Using the entries below, write out the line with "Open Scope string_scope.", the line with "Definition prec : Z := 53.", and every line in between, exactly as each is written.

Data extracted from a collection
╭──
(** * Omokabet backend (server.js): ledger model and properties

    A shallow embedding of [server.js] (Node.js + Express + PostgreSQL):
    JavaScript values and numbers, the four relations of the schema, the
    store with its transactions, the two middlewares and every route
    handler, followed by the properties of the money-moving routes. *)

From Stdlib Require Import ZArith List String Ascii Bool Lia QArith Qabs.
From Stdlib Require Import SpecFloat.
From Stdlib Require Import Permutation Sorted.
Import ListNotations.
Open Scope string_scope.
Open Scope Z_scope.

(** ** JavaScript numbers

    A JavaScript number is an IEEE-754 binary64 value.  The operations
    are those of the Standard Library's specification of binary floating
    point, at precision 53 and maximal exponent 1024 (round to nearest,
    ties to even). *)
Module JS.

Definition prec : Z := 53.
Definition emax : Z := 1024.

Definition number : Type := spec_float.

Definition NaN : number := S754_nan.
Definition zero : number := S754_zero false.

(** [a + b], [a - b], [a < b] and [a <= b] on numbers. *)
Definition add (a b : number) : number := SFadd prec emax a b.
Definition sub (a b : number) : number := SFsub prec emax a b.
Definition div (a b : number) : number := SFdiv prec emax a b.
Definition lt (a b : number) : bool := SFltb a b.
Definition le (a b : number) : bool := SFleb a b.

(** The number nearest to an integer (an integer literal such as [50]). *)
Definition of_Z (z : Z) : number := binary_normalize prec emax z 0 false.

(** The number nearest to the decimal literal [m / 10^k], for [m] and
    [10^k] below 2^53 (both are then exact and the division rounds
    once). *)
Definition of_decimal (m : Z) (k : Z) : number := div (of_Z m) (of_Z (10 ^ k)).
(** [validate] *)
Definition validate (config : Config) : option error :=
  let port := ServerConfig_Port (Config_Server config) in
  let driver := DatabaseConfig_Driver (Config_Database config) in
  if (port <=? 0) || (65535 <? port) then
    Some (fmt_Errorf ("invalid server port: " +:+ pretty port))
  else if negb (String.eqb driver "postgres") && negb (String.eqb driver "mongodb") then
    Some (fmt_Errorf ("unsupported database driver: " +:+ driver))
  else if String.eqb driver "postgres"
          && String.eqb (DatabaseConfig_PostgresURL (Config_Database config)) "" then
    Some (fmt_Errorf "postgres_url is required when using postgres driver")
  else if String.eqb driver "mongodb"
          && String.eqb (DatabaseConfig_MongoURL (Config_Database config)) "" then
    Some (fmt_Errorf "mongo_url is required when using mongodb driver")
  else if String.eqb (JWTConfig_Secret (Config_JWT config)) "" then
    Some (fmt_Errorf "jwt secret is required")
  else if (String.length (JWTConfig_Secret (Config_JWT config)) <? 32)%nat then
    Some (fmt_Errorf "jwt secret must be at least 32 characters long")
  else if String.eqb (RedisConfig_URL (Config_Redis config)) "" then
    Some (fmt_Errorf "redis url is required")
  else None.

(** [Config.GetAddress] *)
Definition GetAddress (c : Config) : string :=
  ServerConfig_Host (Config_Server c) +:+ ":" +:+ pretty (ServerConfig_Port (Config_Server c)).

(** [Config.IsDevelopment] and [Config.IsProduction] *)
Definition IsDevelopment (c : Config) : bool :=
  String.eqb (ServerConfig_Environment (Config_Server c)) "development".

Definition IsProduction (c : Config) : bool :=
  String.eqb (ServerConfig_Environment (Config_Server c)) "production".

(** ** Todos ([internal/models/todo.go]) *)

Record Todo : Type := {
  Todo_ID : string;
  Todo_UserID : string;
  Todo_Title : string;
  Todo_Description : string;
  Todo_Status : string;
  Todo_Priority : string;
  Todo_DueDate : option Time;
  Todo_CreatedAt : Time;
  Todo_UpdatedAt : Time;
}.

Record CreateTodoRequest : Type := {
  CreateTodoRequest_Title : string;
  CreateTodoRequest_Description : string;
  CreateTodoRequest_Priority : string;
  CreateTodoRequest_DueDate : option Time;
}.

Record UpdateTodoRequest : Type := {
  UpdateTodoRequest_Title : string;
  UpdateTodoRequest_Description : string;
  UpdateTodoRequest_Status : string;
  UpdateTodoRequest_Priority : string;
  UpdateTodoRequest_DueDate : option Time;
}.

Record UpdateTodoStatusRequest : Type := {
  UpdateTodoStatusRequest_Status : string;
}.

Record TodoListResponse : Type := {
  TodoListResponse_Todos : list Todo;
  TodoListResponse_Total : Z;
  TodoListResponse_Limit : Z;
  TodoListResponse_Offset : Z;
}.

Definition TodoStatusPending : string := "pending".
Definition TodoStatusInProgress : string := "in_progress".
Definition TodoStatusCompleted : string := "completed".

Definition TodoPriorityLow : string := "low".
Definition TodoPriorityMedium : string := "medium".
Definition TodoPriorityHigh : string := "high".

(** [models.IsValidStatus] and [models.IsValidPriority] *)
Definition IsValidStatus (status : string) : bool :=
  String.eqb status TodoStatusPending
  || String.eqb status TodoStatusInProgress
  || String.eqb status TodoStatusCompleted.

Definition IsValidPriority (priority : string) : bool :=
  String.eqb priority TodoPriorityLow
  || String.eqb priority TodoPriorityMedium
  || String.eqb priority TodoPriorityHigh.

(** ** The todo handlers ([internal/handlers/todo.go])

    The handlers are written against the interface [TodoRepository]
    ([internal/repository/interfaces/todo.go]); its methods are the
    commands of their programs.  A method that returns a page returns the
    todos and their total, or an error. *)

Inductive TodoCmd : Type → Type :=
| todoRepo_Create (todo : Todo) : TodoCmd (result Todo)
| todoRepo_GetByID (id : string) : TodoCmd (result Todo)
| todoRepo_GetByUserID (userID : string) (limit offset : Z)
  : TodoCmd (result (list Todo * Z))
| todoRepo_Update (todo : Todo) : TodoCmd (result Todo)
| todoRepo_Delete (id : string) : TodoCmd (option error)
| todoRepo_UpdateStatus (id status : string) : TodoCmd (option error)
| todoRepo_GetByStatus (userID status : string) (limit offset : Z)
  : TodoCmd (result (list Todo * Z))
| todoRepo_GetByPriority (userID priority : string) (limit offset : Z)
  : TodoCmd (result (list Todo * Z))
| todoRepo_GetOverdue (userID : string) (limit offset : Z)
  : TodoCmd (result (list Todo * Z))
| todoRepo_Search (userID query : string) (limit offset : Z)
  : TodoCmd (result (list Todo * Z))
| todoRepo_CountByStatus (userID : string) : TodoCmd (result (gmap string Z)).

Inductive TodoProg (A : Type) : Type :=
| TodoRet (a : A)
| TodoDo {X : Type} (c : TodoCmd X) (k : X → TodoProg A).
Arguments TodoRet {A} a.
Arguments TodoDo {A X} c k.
╰──
■ **Written solution**:
Open Scope string_scope.
Open Scope Z_scope.

(** ** JavaScript numbers

    A JavaScript number is an IEEE-754 binary64 value.  The operations
    are those of the Standard Library's specification of binary floating
    point, at precision 53 and maximal exponent 1024 (round to nearest,
    ties to even). *)
Module JS.

Definition prec : Z := 53.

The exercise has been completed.